Your goal: Would you reproduce exactly the lines below from the one holding "(** Fuel twice" through the one holding "scan_items f cs <> No_fuel)", inclusive, and no others?
Source information section start
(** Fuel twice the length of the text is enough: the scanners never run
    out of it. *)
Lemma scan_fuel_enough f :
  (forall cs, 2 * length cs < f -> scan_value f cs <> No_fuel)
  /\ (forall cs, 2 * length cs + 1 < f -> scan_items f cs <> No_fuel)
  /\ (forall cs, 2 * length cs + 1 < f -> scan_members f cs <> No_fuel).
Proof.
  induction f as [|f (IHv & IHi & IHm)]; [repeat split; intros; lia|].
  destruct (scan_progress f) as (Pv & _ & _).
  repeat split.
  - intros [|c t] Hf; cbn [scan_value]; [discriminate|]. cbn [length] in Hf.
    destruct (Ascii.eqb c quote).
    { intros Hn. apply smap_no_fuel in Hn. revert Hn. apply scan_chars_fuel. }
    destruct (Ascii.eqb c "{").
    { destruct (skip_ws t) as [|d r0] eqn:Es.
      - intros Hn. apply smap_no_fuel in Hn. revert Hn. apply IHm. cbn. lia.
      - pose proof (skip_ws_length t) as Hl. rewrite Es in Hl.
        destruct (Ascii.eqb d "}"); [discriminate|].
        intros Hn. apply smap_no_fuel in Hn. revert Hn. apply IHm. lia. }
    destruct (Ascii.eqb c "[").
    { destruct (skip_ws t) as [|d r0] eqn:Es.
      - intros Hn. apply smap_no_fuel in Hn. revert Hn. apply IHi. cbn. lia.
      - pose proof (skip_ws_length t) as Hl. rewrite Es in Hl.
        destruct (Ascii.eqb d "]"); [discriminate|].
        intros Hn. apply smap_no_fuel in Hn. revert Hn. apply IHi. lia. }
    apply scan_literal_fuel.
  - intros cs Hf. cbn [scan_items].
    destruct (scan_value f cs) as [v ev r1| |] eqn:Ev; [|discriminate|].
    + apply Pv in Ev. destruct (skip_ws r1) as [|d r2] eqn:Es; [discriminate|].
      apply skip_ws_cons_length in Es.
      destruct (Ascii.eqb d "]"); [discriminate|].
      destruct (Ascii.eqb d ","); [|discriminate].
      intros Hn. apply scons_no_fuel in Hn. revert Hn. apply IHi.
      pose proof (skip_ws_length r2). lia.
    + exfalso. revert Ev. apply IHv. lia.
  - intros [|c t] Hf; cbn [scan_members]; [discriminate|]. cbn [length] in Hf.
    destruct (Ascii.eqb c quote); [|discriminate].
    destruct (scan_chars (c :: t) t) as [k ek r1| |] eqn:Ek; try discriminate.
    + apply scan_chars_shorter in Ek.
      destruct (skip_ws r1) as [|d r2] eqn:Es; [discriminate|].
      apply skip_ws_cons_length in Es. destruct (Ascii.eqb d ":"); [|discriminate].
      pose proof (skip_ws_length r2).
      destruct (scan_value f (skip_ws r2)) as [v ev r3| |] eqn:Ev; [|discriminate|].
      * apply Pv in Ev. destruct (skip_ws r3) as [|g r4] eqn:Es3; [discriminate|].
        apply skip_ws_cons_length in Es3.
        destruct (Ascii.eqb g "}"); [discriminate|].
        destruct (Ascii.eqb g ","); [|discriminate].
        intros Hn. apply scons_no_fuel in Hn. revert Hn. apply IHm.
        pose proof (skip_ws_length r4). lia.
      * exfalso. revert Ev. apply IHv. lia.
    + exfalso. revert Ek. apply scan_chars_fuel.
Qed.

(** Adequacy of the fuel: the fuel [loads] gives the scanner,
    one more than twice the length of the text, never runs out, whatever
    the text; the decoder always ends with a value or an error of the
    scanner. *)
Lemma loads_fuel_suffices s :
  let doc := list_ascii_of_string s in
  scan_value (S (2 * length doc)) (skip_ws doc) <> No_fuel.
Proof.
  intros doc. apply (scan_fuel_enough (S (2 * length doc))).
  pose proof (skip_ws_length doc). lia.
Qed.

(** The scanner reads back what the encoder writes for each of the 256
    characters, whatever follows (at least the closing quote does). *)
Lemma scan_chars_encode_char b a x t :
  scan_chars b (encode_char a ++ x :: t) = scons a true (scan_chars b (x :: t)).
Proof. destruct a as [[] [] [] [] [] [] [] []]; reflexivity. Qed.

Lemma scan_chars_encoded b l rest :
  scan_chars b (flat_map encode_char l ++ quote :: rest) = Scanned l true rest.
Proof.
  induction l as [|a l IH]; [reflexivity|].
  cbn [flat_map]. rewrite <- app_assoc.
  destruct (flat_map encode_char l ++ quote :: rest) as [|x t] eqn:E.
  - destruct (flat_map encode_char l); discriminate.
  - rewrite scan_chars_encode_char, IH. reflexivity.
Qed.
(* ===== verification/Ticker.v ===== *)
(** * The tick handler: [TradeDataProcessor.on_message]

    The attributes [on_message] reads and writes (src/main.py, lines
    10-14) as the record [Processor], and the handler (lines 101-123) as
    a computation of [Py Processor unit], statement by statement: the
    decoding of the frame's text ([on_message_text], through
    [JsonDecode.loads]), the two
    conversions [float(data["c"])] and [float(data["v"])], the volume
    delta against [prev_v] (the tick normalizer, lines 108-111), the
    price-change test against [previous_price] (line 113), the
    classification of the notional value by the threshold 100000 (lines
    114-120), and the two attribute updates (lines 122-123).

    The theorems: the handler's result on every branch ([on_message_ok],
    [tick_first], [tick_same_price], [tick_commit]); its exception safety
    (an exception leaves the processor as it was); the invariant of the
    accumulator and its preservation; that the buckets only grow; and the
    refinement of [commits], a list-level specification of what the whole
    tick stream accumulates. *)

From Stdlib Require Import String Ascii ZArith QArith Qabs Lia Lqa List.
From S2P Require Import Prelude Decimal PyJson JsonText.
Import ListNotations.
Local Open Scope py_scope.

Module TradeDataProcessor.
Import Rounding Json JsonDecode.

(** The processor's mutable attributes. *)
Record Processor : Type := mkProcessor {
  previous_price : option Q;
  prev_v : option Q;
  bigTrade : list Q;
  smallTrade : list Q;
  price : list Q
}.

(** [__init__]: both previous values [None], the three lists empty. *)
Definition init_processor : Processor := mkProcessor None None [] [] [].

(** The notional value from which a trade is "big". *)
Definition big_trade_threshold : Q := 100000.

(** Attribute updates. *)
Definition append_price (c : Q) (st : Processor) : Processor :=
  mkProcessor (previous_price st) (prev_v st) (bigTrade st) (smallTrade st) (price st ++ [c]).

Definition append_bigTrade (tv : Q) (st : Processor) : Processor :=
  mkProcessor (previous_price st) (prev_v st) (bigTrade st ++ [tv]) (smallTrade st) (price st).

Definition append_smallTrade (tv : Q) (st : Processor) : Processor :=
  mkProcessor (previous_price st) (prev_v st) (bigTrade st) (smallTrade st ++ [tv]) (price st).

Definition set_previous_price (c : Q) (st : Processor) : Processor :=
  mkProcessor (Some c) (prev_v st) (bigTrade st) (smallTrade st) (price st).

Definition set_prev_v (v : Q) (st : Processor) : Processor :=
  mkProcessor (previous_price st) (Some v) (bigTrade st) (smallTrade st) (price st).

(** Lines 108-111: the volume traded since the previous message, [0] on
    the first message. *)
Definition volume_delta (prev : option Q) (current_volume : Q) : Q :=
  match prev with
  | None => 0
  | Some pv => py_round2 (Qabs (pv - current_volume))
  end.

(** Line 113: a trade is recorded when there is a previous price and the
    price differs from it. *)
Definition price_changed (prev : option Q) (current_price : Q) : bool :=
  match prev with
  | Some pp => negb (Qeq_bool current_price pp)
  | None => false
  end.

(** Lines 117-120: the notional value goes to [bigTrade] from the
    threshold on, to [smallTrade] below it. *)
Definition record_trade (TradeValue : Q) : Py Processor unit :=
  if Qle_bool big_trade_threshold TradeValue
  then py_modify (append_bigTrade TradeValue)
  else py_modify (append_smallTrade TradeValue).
Source information section end
Source information section start
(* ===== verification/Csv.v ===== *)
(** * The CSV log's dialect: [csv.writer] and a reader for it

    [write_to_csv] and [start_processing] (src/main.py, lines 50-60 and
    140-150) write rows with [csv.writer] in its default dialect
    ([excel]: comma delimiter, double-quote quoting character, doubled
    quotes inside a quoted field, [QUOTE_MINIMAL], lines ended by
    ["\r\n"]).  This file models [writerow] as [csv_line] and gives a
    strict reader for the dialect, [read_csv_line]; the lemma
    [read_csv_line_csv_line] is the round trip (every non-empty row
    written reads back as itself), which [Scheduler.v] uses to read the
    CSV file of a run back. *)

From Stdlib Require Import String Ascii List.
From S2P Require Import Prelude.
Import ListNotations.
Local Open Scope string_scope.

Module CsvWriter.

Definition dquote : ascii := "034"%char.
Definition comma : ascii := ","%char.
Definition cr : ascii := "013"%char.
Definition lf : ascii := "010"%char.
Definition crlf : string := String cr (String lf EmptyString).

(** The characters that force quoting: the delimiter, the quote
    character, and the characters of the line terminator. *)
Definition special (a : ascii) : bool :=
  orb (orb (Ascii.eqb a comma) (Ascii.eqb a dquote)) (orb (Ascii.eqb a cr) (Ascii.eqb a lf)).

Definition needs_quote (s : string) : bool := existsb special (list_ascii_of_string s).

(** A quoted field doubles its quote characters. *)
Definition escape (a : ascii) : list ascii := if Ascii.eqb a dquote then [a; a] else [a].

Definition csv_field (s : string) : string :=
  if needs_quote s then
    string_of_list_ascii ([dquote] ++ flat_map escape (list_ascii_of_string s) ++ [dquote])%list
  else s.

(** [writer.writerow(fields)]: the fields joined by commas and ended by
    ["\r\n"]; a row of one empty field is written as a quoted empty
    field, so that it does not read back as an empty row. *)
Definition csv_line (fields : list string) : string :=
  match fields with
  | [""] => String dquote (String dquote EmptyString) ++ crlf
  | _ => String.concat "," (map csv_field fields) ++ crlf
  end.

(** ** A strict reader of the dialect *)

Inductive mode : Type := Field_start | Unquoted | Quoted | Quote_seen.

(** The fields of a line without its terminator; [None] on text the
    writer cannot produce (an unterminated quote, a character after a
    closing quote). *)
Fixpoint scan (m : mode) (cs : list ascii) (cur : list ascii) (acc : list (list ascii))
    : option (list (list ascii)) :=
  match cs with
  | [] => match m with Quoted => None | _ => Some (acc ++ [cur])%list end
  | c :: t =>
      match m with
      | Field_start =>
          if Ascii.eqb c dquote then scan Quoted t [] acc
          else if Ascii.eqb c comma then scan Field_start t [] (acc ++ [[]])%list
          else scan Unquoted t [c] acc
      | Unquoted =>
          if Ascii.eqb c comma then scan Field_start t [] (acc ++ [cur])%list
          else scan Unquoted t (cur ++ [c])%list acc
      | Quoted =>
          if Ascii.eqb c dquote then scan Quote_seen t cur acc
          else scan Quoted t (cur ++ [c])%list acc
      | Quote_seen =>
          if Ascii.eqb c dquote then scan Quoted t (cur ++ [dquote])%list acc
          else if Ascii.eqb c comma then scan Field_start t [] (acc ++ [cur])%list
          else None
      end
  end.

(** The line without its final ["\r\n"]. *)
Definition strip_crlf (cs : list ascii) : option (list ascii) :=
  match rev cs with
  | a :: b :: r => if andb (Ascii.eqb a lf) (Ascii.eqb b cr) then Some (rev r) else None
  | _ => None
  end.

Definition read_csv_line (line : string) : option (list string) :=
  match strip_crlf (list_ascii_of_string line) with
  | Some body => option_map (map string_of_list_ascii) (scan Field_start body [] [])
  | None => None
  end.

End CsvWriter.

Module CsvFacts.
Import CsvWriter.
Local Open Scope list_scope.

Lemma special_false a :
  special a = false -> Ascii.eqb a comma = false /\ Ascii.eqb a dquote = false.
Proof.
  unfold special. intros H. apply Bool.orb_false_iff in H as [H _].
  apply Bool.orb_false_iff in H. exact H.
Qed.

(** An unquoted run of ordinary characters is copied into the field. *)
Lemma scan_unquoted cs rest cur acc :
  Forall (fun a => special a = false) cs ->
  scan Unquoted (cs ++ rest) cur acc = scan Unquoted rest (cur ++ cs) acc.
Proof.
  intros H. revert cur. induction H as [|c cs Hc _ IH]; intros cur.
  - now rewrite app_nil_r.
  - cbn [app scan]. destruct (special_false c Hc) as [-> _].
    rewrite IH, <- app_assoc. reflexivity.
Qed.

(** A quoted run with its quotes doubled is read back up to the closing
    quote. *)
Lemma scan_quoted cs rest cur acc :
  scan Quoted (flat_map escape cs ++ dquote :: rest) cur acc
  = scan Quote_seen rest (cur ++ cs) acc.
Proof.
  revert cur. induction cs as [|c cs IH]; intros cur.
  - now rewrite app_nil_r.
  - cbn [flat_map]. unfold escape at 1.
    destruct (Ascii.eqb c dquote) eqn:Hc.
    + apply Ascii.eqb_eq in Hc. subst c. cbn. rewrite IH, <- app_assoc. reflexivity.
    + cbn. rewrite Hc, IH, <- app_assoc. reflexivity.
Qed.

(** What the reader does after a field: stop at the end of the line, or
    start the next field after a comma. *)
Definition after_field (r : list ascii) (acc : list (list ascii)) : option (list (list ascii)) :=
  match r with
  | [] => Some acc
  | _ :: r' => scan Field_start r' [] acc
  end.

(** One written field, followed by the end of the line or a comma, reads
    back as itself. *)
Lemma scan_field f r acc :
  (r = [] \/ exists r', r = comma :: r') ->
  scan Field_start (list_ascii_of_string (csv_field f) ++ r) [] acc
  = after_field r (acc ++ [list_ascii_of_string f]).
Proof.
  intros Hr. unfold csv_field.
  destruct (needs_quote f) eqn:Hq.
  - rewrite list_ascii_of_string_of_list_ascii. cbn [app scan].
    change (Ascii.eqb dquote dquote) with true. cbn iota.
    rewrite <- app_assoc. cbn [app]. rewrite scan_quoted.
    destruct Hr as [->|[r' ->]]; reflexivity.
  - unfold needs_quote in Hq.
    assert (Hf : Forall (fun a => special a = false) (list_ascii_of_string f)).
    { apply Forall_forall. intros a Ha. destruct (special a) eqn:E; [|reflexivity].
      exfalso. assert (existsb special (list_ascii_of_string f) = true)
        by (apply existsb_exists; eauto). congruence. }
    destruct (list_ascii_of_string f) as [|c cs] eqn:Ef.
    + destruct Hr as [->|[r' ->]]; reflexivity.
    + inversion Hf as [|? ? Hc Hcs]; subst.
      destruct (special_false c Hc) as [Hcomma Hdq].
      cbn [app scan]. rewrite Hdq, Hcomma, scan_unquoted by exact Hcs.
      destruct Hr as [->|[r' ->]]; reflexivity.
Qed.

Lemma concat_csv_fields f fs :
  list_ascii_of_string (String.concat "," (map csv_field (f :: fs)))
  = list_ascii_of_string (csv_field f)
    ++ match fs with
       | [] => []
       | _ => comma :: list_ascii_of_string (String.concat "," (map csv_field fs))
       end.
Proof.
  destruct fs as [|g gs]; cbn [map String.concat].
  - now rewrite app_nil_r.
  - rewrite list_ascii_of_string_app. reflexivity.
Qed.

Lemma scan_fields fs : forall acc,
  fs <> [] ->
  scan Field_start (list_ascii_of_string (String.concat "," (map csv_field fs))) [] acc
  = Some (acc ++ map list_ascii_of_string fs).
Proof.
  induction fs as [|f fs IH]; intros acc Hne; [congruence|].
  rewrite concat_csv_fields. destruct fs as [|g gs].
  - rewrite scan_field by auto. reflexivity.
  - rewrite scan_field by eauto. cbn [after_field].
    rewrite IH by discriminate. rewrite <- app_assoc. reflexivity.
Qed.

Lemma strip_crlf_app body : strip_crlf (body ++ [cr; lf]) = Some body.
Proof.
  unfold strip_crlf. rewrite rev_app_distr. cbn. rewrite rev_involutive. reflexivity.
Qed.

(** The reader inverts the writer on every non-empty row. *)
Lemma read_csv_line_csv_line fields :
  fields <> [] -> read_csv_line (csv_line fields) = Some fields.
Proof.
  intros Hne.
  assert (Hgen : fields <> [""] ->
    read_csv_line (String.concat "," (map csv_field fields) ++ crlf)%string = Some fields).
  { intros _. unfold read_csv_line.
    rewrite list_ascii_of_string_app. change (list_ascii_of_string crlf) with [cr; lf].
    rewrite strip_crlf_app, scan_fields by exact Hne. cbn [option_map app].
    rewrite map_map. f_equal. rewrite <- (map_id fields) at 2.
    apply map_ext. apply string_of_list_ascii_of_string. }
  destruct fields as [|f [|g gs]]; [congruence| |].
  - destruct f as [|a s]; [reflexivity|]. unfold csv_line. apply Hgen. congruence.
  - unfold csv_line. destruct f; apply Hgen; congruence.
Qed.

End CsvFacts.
Source information section end
Written solution:
(** Fuel twice the length of the text is enough: the scanners never run
    out of it. *)
Lemma scan_fuel_enough f :
  (forall cs, 2 * length cs < f -> scan_value f cs <> No_fuel)
  /\ (forall cs, 2 * length cs + 1 < f -> scan_items f cs <> No_fuel)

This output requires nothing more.